Just when our relationship got to the point where I wanted to run and run and run...he dropped 20 inches of snow on us and made sure I could run absolutely freakin' lutely NO WHERE!
What do two adults do when they are facing serious questions about where they are going and whether they are going to try going there together? I don't know. Because last weekend was not two adults. It was many adults all stuck in the same, thankfully large, house for a couple of days.
(BTW, the bright spot was a wonderful visit with my sister - whom I love beyond measure, as well as my brothers and my sister-in-law.)
So we fought. For several days. In whispers. We got hardly any sleep. We dredged up every issue we could think of and when we ran out we invented some. There came a point in the midst of this that we decided that we were ended. We could not continue. We were done.
Then we looked out the bedroom window at the acres and acres of pure white snow and we realized that of all the things that felt wrong, splitting up felt the most wrong of all.
We ended up staying a day longer than planned which turned out to be a good thing because we were able to take my father to the hospital for his hip replacement surgery. As Chris sat there quietly, patiently, with me and my mom and my dad I realized that he's a good guy. Not perfect. But good.

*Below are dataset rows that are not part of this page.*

(* ===== verification/DriverSpec.v ===== *)
(** * The drivers for MIDI, HID and audio: lemmas

    Computations that send no packet, decided by instance search; the events,
    reports and samples the three drivers put on the wire and take from it. *)
From S2P Require Import Prelude RingBuffer Machine Endpoint Controller EndpointPoll EndpointStream Cdc Descriptors StdReq Packed Logic EndpointSpec EndpointData BulkSpec Midi HidDevice Audio.

(** * Silent computations

    A computation is silent when it hands no packet to the USB controller and
    leaves the control request alone, in every state, under every environment
    and however it ends. [Silent] is closed under the constructs of the monad,
    so instances for the primitives decide it by type class search. *)

Definition is_packet (o : obs) : bool := match o with OPacket _ _ => true | OStore _ _ => false end.
Definition packets_in (s : mach) : list obs := filter is_packet (trace s).

Definition final {A} (r : res A) : mach := match r with Ok _ s | Blocked s | Fault s | Spin s => s end.

Definition quietly (s s' : mach) : Prop :=
  packets_in s' = packets_in s ∧ ControlRequest (fwst s') = ControlRequest (fwst s).

#[export] Instance quietly_preorder : PreOrder quietly.
Proof. split; [done|]. intros s1 s2 s3 [] []. split; congruence. Qed.

Class Silent {A} (m : M A) : Prop := silent s : quietly s (final (m s)).

Section closure.
Context {A B : Type}.
#[export] Instance silent_ret (a : A) : Silent (mret a).
Proof. by intros s. Qed.
#[export] Instance silent_fault : Silent (@fault A).
Proof. by intros s. Qed.
#[export] Instance silent_spin : Silent (@spin A).
Proof. by intros s. Qed.
#[export] Instance silent_gets (f : mach → A) : Silent (gets f).
Proof. by intros s. Qed.
#[export] Instance silent_lift (o : option A) : Silent (lift o).
Proof. destruct o; by intros s. Qed.
#[export] Instance silent_ended (o : option A) : Silent (ended o).
Proof. destruct o; by intros s. Qed.
#[export] Instance silent_bind (m : M A) (k : A → M B) : Silent m → (∀ a, Silent (k a)) → Silent (m ≫= k).
Proof.
  intros Hm Hk s. specialize (Hm s). unfold mbind, M_bind. destruct (m s); cbn in *; try done.
  by etrans; [exact Hm|apply Hk].
Qed.
#[export] Instance silent_if (b : bool) (m m' : M A) : Silent m → Silent m' → Silent (if b then m else m').
Proof. by destruct b. Qed.
#[export] Instance silent_when (b : bool) (m : M unit) : Silent m → Silent (when b m).
Proof. intros H. destruct b; [exact H|by intros s]. Qed.
#[export] Instance silent_iter n (body : B → M (B + A)) x : (∀ x, Silent (body x)) → Silent (iter n body x).
Proof.
  intros H s. unfold iter. generalize (n + S (length (script s)))%nat as k. intros k. revert x s.
  induction k as [|k IH]; intros x s; cbn [itern]; [done|]. specialize (H x s). unfold mbind, M_bind.
  destruct (body x s) as [[x'|a] s'|s'|s'|s']; cbn in *; try done. by etrans; [exact H|].
Qed.
End closure.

Good because he knows that in the world of places I hate above all others, the hospital is right at the top of the list. And we were there for HOURS waiting for dad to go into surgery, get out of surgery, come out of recovery. Even with a lunch break in the middle (Cheesecake Factory - Red Velvet Cheesecake!) it was too much time for me. So when I said "I want to check out the gift shop" what he correctly heard was "I need retail therapy NOW!"

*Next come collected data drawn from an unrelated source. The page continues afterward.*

(* ===== verification/DriverProps.v ===== *)
(** * Properties of the remaining class drivers

    Printer, MIDI, HID and Audio. *)
From S2P Require Import Prelude RingBuffer Machine Endpoint Controller EndpointPoll EndpointStream Cdc Descriptors StdReq Packed Printer Logic EndpointSpec EndpointData BulkSpec Midi HidDevice Audio DriverSpec.

(** The port status of the printer driver never reaches the host: however
    the host behaves and however the request ends, a GET_PORT_STATUS is
    processed without handing a packet to the controller. The status byte is
    written to the FIFO, which is not released to the host. *)
Theorem port_status_never_sent i s : bRequest (ControlRequest (fwst s)) = PRNT_REQ_GetPortStatus →
  packets_in (final (PRNT_Device_ProcessControlRequest i s)) = packets_in s.
Proof.
  intros Hreq. enough (quietly s (final (PRNT_Device_ProcessControlRequest i s))) as [E _]; [exact E|].
  unfold PRNT_Device_ProcessControlRequest. apply quietly_bind; [apply _|]. intros setup s1 [_ E1].
  destruct setup; [|done]. cbn [negb]. apply quietly_request. rewrite E1, Hreq.
  destruct (negb (wIndex _ =? _)); [done|].
  change (PRNT_REQ_GetPortStatus =? PRNT_REQ_GetDeviceID) with false.
  change (PRNT_REQ_GetPortStatus =? PRNT_REQ_GetPortStatus) with true. cbn iota.
  destruct (Z.eqb_spec (bmRequestType (ControlRequest (fwst s))) class_in) as [Ed|]; [|done].
  assert (quietly s1 (final (PRNT_GetPortStatus i s1))) as Hq.
  { unfold PRNT_GetPortStatus. apply quietly_bind; [apply _|]. intros _ s2 [_ E2].
    apply quietly_bind; [apply _|]. intros [] s3 [_ E3]; cbn [when]; [|done].
    apply quietly_bind; [apply _|]. intros _ s4 [_ E4]. apply quietly_status_stage.
    by rewrite E4, E3, E2, E1, Ed. }
  unfold mbind, M_bind. by destruct (PRNT_GetPortStatus i s1).
Qed.

(** MIDI events cross the bulk pipes in order and whole. The events given
    to [MIDI_Device_SendEventPacket], then flushed, leave as packets of 1 to 64
    bytes whose contents together are the events; the events of a received
    packet are what as many calls of [MIDI_Device_ReceiveEventPacket] return,
    and the last one gives the packet back. A packet without data is not given
    back by any number of calls, so that nothing is received after it. *)
Theorem midi_events_cross i bi bo s : in_address (T_Address (MIDI_DataINEndpoint i)) →
  out_address (T_Address (MIDI_DataOUTEndpoint i)) → bi ≠ bo →
  pipe (T_Address (MIDI_DataINEndpoint i)) (T_Address (MIDI_DataOUTEndpoint i)) bi bo 0 s →
  DeviceState (fwst s) = DEVICE_STATE_Configured →
  let held pkt s := holding (T_Address (MIDI_DataOUTEndpoint i)) bo pkt 0 s in
  (∀ evs, Forall midi_event evs → (length evs < length (script s))%nat →
   ∃ s' pk, (send_events i evs ≫= λ _, MIDI_Device_Flush i) s = Ok 0 s' ∧
     trace s' = trace s ++ map (OPacket (T_Address (MIDI_DataINEndpoint i) .& 15)) pk ∧
     concat pk = concat evs ∧ Forall (λ p, 0 < length p ≤ 64)%nat pk) ∧
  (∀ evs, evs ≠ [] → Forall midi_event evs → held (concat evs) s → (2 * length evs ≤ length (script s))%nat →
   ∃ s', receive_events i (length evs) s = Ok (map (λ e, (true, e)) evs) s' ∧
     tst (EP_STATUS (entry (T_Address (MIDI_DataOUTEndpoint i)) s')) USB_EP_TRNCOMPL0_bm = false) ∧
  (∀ n, held [] s → (n ≤ length (script s))%nat →
   ∃ s', receive_events i n s = Ok (replicate n (false, [0; 0; 0; 0])) s' ∧ held [] s').
Proof.
  intros Hai Hao Hb Hp Hd held. split_and!.
  - intros evs He Hs. destruct (wp_returns (send_events i evs ≫= λ _, MIDI_Device_Flush i) (λ r s', r = 0 ∧ ∃ pk,
      trace s' = trace s ++ map (OPacket (T_Address (MIDI_DataINEndpoint i) .& 15)) pk ∧
      concat pk = concat evs ∧ Forall (λ p, 0 < length p ≤ 64)%nat pk) s) as (r & s' & E & -> & pk & H); [|by exists s', pk].
    apply wp_bind, (wp_send_events i bi bo Hai Hao Hb evs 0); try done; [by exists 0|lia|].
    intros s1 j pk Hp1 Hj Hd1 Hl1 Ht1 Hpk Hc. apply (wp_Flush_midi i bi bo Hai Hao j); try done; [apply script_ne; lia|].
    intros s2 _ Ht2. split; [done|]. change (bank bi 0 s ++ concat evs) with (concat evs) in Hc. rewrite <-Hc.
    assert (Forall (λ p, 0 < length p ≤ 64)%nat pk) as Hpk' by (eapply Forall_impl; [exact Hpk|]; cbn; lia).
    destruct (Z.eqb_spec j 0) as [->|Hj0].
    + exists pk. rewrite Ht2, Ht1, !app_nil_r. split; [done|]. by split.
    + exists (pk ++ [bank bi j s1]). rewrite Ht2, Ht1, map_app, <-app_assoc. split; [done|].
      split; [by rewrite concat_app; cbn; rewrite app_nil_r|]. apply Forall_app. split; [done|]. apply Forall_singleton.
      unfold bank. rewrite length_take, (pi_buf _ _ _ _ _ _ Hp1). lia.
  - intros evs Hne He Hh Hs. destruct (wp_returns (receive_events i (length evs)) (λ r s', r = map (λ e, (true, e)) evs ∧
      tst (EP_STATUS (entry (T_Address (MIDI_DataOUTEndpoint i)) s')) USB_EP_TRNCOMPL0_bm = false) s)
      as (r & s' & E & -> & H); [|by exists s'].
    by apply (wp_receive_events i bi bo Hai Hao Hb evs 0 []).
  - intros n Hh Hs. destruct (wp_returns (receive_events i n) (λ r s', r = replicate n (false, [0; 0; 0; 0]) ∧ held [] s') s)
      as (r & s' & E & -> & H); [|by exists s']. by apply (wp_receive_empty i bi bo Hai Hao).
Qed.

(** In every new frame the HID driver asks the application for a report
    and sends it, behind its identifier if it has one, exactly when it is due:
    when the application insists, when it differs from the last one, or when
    the idle period the host has set is over; the report is kept for the next
    comparison. After a report has been sent, an unchanged one becomes due
    again after exactly [IdleCount] milliseconds, and never when that is 0. *)
Theorem hid_reports_when_due ao bi bo create i b v s :
  in_address (T_Address (ReportINEndpoint (HID_Cfg i))) → out_address ao →
  pipe (T_Address (ReportINEndpoint (HID_Cfg i))) ao bi bo 0 s → script s ≠ [] →
  DeviceState (fwst s) = DEVICE_STATE_Configured → PrevFrameNum (HID_St i) ≠ FrameNum (hwst s) →
  sendable i b v → word16 (IdleCount (HID_St i)) →
  (∀ s1, create i 0 HID_REPORT_ITEM_In (replicate (length b) 0) 0 s1 = Ok v s1) →
  (∃ s', HID_Device_USBTask create i s = Ok (set_PrevFrameNum (FrameNum (hwst s')) (reported i b v)) s' ∧
     trace s' = trace s ++ (if due i b v
       then [OPacket (T_Address (ReportINEndpoint (HID_Cfg i)) .& 15) (report_bytes v)] else [])) ∧
  (∀ k v', due i b v = true → rp_data v' = rp_data v → rp_size v' = rp_size v → rp_force v' = false →
   due (elapse k (reported i b v)) (rp_data v) v' =
     negb (IdleCount (HID_St i) =? 0) && (IdleCount (HID_St i) <=? Z.of_nat k)).
Proof.
  intros Hai Hao Hp Hs Hd Hf Hv Hi Hcr. split.
  - destruct (wp_returns (HID_Device_USBTask create i) (λ i' s', i' = set_PrevFrameNum (FrameNum (hwst s')) (reported i b v) ∧
      trace s' = trace s ++ (if due i b v
        then [OPacket (T_Address (ReportINEndpoint (HID_Cfg i)) .& 15) (report_bytes v)] else [])) s) as (i' & s' & E & -> & Ht).
    { by apply (wp_HID_USBTask ao bi bo create i b v). }
    by exists s'.
  - intros k v' Hdue Ed Es Ef. unfold reported. rewrite Hdue. unfold word16 in Hi.
    assert ((rp_size v =? 0) = false) as Hz by (unfold due in Hdue; by destruct (rp_size v =? 0)).
    rewrite elapse_remaining by done. unfold due. cbn. rewrite Ed, Es, Ef, Hz, bool_decide_true by done. cbn.
    destruct (IdleCount (HID_St i) =? 0); [done|]. cbn.
    destruct (Z.eqb_spec (Z.max 0 (IdleCount (HID_St i) - Z.of_nat k)) 0), (Z.leb_spec (IdleCount (HID_St i)) (Z.of_nat k)); lia.
Qed.

(** Audio samples of 8 and 16 bits are sent with their low byte first and
    read back as they were written. A sample of 24 bits is not: it is sent low
    byte first as well, but read as a byte of weight 2^16 and a word, whose
    order C leaves open. If the word is read first, the value lacks its sign;
    if the byte is read first, the lowest byte is taken for the highest. *)
Theorem audio_samples i bi bo x : in_address (T_Address (A_DataINEndpoint (A_Cfg i))) →
  out_address (T_Address (A_DataOUTEndpoint (A_Cfg i))) → bi ≠ bo →
  (appends i bi bo (Audio_Device_WriteSample8 i x) (sample_bytes 1 x) ∧
   (- 2 ^ 7 ≤ x < 2 ^ 7 → takes_value i bi bo (Audio_Device_ReadSample8 i) (sample_bytes 1 x) x)) ∧
  (appends i bi bo (Audio_Device_WriteSample16 i x) (sample_bytes 2 x) ∧
   (- 2 ^ 15 ≤ x < 2 ^ 15 → takes_value i bi bo (Audio_Device_ReadSample16 i) (sample_bytes 2 x) x)) ∧
  (appends i bi bo (Audio_Device_WriteSample24 i x) (sample_bytes 3 x) ∧
   takes_value i bi bo (Audio_Device_ReadSample24 false i) (sample_bytes 3 x) (u8 (x >> 16) * 2 ^ 16 + u16 x) ∧
   takes_value i bi bo (Audio_Device_ReadSample24 true i) (sample_bytes 3 x) (u8 x * 2 ^ 16 + u16 (x >> 8))).
Proof.
  intros Hai Hao Hb. split_and!.
  - apply (appends_list i bi bo Hai [u8 x]); [run_bytes|]. cbn. by rewrite Z.shiftr_0_r, u8_u8.
  - intros Hx. rewrite <-(s8_u8 x Hx) at 2. rewrite <-(Z.shiftr_0_r x) at 2.
    apply (takes_value_list i bi bo Hai Hao Hb (sample_bytes 1 x) Endpoint_Read_8 (hd 0) s8).
    change (length (sample_bytes 1 x)) with 1%nat. run_reads.
  - apply (appends_list i bi bo Hai [u16 x .& 0xFF; u16 x >> 8]); [intros s; apply Write_16_LE_list|].
    cbn. by rewrite u8_u16, u8_u16_high, Z.shiftr_0_r.
  - intros Hx. rewrite <-(s16_u16 x Hx) at 2. rewrite <-word_of_bytes. rewrite <-(Z.shiftr_0_r x) at 2.
    apply (takes_value_list i bi bo Hai Hao Hb (sample_bytes 2 x) Endpoint_Read_16_LE word_le s16). apply Read_16_LE_list.
  - eapply appends_ext; [intros s; symmetry; apply bind_assoc|].
    apply (appends_list i bi bo Hai [u16 x .& 0xFF; u16 x >> 8; u8 (x >> 16)]).
    { unfold Endpoint_Write_16_LE. run_bytes. }
    cbn. by rewrite u8_u16, u8_u16_high, u8_u8, Z.shiftr_0_r.
  - rewrite <-triple by (try apply u8_byte; unfold word16, u16; apply Z.mod_pos_bound; lia).
    rewrite <-word_of_bytes. rewrite <-(Z.shiftr_0_r x) at 3.
    apply (takes_value_list i bi bo Hai Hao Hb (sample_bytes 3 x) _
      (λ l, match l with [a; b; c] => u32 (c << 16) .| word_le [a; b] | _ => 0 end) s32).
    change (length (sample_bytes 3 x)) with 3%nat. unfold Endpoint_Read_16_LE. run_reads.
  - rewrite <-triple by (try apply u8_byte; unfold word16, u16; apply Z.mod_pos_bound; lia).
    rewrite <-word_of_bytes. rewrite <-(Z.shiftr_0_r x) at 2. rewrite (Z.shiftr_shiftr x 8 8) by lia.
    apply (takes_value_list i bi bo Hai Hao Hb (sample_bytes 3 x) _
      (λ l, match l with [a; b; c] => u32 (a << 16) .| word_le [b; c] | _ => 0 end) s32).
    change (length (sample_bytes 3 x)) with 3%nat. unfold Endpoint_Read_16_LE. run_reads.
Qed.

(** ** Instances *)
Definition demo_in : USB_Endpoint_Table_t := USB_Endpoint_Table 0x83 64 EP_TYPE_BULK 1.
Definition demo_out : USB_Endpoint_Table_t := USB_Endpoint_Table 0x04 64 EP_TYPE_BULK 1.

(** A printer that has received a SETUP packet with GET_PORT_STATUS. *)
Definition demo_printer : USB_ClassInfo_PRNT_Device_t :=
  PRNT_Device (PRNT_Config 0 demo_in demo_out []) (PRNT_State 0x18 false).
Definition demo_status_request : mach :=
  let s := demo_bulk [] 3 in
  Mach (set_eps (upd2 (eps (hwst s)) (0, false) (USB_EP (USB_EP_TRNCOMPL0_bm .| USB_EP_SETUP_bm) USB_EP_TYPE_CONTROL_gc 8 (Some out_fifo))) (hwst s))
    (set_ControlRequest (USB_Request_Header class_in PRNT_REQ_GetPortStatus 0 0 1) (fwst s)) (script s) [].

Lemma port_status_never_sent_witness :
  (∃ s1, Endpoint_IsSETUPReceived demo_status_request = Ok true s1) ∧
  packets_in (final (PRNT_Device_ProcessControlRequest demo_printer demo_status_request)) = [].
Proof. split; [eexists; reflexivity|]. by rewrite (port_status_never_sent demo_printer demo_status_request). Defined.

Definition demo_midi : USB_ClassInfo_MIDI_Device_t := MIDI_Device 1 demo_in demo_out.
Definition demo_events : list (list Z) := [[0x09; 0x90; 0x3C; 0x40]; [0x08; 0x80; 0x3C; 0x00]].

Lemma midi_events_cross_witness :
  (∃ s' pk, (send_events demo_midi demo_events ≫= λ _, MIDI_Device_Flush demo_midi) (demo_bulk [] 4) = Ok 0 s' ∧
     trace s' = map (OPacket 3) pk ∧ concat pk = concat demo_events) ∧
  (∃ s', receive_events demo_midi 2 (demo_bulk (concat demo_events) 4) = Ok (map (λ e, (true, e)) demo_events) s') ∧
  (∃ s', receive_events demo_midi 3 (demo_bulk [] 4) = Ok (replicate 3 (false, [0; 0; 0; 0])) s').
Proof.
  assert (Forall midi_event demo_events) as He by (by repeat constructor).
  destruct (midi_events_cross demo_midi in_fifo out_fifo (demo_bulk [] 4)) as (H1 & _ & H3); try done; [apply demo_bulk_pipe|].
  destruct (midi_events_cross demo_midi in_fifo out_fifo (demo_bulk (concat demo_events) 4)) as (_ & H2 & _); try done; [apply demo_bulk_pipe|].
  split_and!.
  - destruct (H1 demo_events) as (s' & pk & E & Ht & Hc & _); [done|cbn; lia|]. exists s', pk. split; [exact E|]. split; [exact Ht|exact Hc].
  - destruct (H2 demo_events) as (s' & E & _); [done|done|apply demo_bulk_holding; cbn; lia|cbn; lia|]. exists s'. exact E.
  - destruct (H3 3%nat) as (s' & E & _); [apply demo_bulk_holding; cbn; lia|cbn; lia|]. exists s'. exact E.
Defined.

(** A keyboard with reports of two bytes and an idle period of 500 ms. *)
Definition demo_hid : USB_ClassInfo_HID_Device_t :=
  HID_Device (HID_Config 0 demo_in (Some [0; 0]) 2) (HID_State true 7 500 500).
Definition demo_report : HID_Report := Report false demo_hid 5 [0; 4] 2.

Definition demo_create (_ : USB_ClassInfo_HID_Device_t) (_ _ : Z) (_ : list Z) (_ : Z) : M HID_Report := mret demo_report.

Lemma hid_reports_when_due_witness :
  (∃ s', HID_Device_USBTask demo_create demo_hid (demo_bulk [] 3) =
           Ok (set_PrevFrameNum (FrameNum (hwst s')) (reported demo_hid [0; 0] demo_report)) s' ∧
         trace s' = [OPacket 3 [5; 0; 4]]) ∧
  due (elapse 499 (reported demo_hid [0; 0] demo_report)) [0; 4] demo_report = false ∧
  due (elapse 500 (reported demo_hid [0; 0] demo_report)) [0; 4] demo_report = true.
Proof.
  destruct (hid_reports_when_due 0x04 in_fifo out_fifo demo_create demo_hid [0; 0] demo_report (demo_bulk [] 3))
    as [H1 H2]; [done|done|apply demo_bulk_pipe|done|done|done| |done|done|].
  - split; try done. split; [done|by repeat constructor].
  - split; [exact H1|]. split; [by apply (H2 499%nat demo_report)|by apply (H2 500%nat demo_report)].
Defined.

Definition demo_audio : USB_ClassInfo_Audio_Device_t := Audio_Device (Audio_Config 0 1 demo_in demo_out) true.

(** The sample -2 of 24 bits is read as 0xFFFFFE or as 0xFEFFFF. *)
Lemma audio_samples_witness :
  appends demo_audio in_fifo out_fifo (Audio_Device_WriteSample16 demo_audio (-2)) [0xFE; 0xFF] ∧
  takes_value demo_audio in_fifo out_fifo (Audio_Device_ReadSample16 demo_audio) [0xFE; 0xFF] (-2) ∧
  takes_value demo_audio in_fifo out_fifo (Audio_Device_ReadSample24 false demo_audio) [0xFE; 0xFF; 0xFF] 0xFFFFFE ∧
  takes_value demo_audio in_fifo out_fifo (Audio_Device_ReadSample24 true demo_audio) [0xFE; 0xFF; 0xFF] 0xFEFFFF.
Proof.
  destruct (audio_samples demo_audio in_fifo out_fifo (-2)) as (_ & [H1 H2] & _ & H3 & H4); try done.
  split; [exact H1|]. split; [apply H2; lia|]. split; [exact H3|exact H4].
Defined.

I walked through the doors of the gift shop and made a beeline for the jewelry counter where I scored 3 pairs of absolutely fabulous earrings.
I slept like a baby Monday night/Tuesday morning. 3 days of fighting, several hours in a hospital, a trek across still not great roads, and still no freakin' clue what what happening next with us - I was exhausted. But while the fighting was done the talking was not.
It is a week now since the worst of our battle and what we have to work with are a bunch of analogies because we aren't broken, we:
- Are like several beautiful necklaces all tangled up. Time to tackle it one knot at a time.
- Like a car stuck in a rut. We need a fulcrum (he had to actually explain to me what one of those is - I understood the intent but had no idea it was a tool!) to help us get unstuck.
- Are able to work through much of the junk we gunk up between us BUT need to occasional poke to make sure we actually DO it.
At the end of it the visit to the counselor was a good thing - not because the visit went well but because it forced us to decide head on if *we* are worth working on.
We have a long way to go before we are anything approaching perfect - or even completely comfortable with where we are or where we are going. I still don't know if we're going to end up together in the long run. But then, does anyone?
My favorite quote in all of this was from Chris. He said "You are so rational when you are dispassionate. I like it when you are irrational because at least you are passionate." In short, he needs me to be as committed to us as I need him to be.
Meanwhile on our left hand ring fingers are two white gold & diamond rings. Our Christmas gifts to each other. We picked them out - he for me and me for him - with no input at all from the other. We weren't together.
And oddly the designs are lovely, elegant, and very similar. Eerily similar.
They are promise rings. A promise of a commitment to each other - to us. They are the visible reminder of the decisions we made out of last weekend's "fighting." Because what I realize now was that we weren't fighting each other...we were fighting *for* us.